_SOURCE MATERIAL_.
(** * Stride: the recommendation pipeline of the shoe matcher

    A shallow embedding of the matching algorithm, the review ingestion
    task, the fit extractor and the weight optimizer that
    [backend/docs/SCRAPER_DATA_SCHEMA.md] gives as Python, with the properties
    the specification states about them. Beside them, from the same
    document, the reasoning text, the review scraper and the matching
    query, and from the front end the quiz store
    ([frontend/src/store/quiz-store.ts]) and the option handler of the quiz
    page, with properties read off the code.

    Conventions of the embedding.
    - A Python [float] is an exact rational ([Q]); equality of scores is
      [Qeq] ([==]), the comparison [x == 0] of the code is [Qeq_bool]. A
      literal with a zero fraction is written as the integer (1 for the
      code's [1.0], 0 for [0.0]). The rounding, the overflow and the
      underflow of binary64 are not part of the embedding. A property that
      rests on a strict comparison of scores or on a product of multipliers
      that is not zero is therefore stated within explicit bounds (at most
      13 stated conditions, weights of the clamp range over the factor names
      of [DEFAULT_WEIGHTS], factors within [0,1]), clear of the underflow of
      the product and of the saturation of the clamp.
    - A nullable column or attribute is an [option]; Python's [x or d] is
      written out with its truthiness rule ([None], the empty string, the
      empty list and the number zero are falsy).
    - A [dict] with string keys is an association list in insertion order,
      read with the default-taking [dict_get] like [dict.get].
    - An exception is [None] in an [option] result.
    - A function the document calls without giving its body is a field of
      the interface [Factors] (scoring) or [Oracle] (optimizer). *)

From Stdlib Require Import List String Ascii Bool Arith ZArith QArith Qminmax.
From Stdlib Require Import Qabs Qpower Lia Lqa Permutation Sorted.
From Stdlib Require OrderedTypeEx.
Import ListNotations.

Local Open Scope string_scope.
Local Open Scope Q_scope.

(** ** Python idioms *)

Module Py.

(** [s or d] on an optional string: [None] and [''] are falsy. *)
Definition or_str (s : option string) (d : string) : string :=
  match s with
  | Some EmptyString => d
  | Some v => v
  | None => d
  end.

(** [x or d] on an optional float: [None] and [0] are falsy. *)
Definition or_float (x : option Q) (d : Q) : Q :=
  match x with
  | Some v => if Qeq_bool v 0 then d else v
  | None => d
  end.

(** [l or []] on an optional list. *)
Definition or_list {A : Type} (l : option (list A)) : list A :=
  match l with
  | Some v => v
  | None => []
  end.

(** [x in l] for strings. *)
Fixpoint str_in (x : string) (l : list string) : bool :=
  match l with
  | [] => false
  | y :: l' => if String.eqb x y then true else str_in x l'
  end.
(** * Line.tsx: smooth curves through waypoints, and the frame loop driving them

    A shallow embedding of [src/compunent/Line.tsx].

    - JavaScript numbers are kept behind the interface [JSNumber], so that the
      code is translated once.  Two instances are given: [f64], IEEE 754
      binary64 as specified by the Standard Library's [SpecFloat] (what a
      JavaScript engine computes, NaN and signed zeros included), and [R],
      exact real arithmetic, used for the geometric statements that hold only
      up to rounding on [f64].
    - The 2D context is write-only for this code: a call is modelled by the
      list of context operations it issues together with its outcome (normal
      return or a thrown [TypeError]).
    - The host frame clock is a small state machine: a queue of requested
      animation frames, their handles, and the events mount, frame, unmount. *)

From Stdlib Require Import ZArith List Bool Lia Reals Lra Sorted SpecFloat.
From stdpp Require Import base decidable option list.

_EXERCISE_.
Your answer should be all lines from the data that contain "review".

_SOLUTION TO THIS PROBLEM_.
    A shallow embedding of the matching algorithm, the review ingestion
    document, the reasoning text, the review scraper and the matching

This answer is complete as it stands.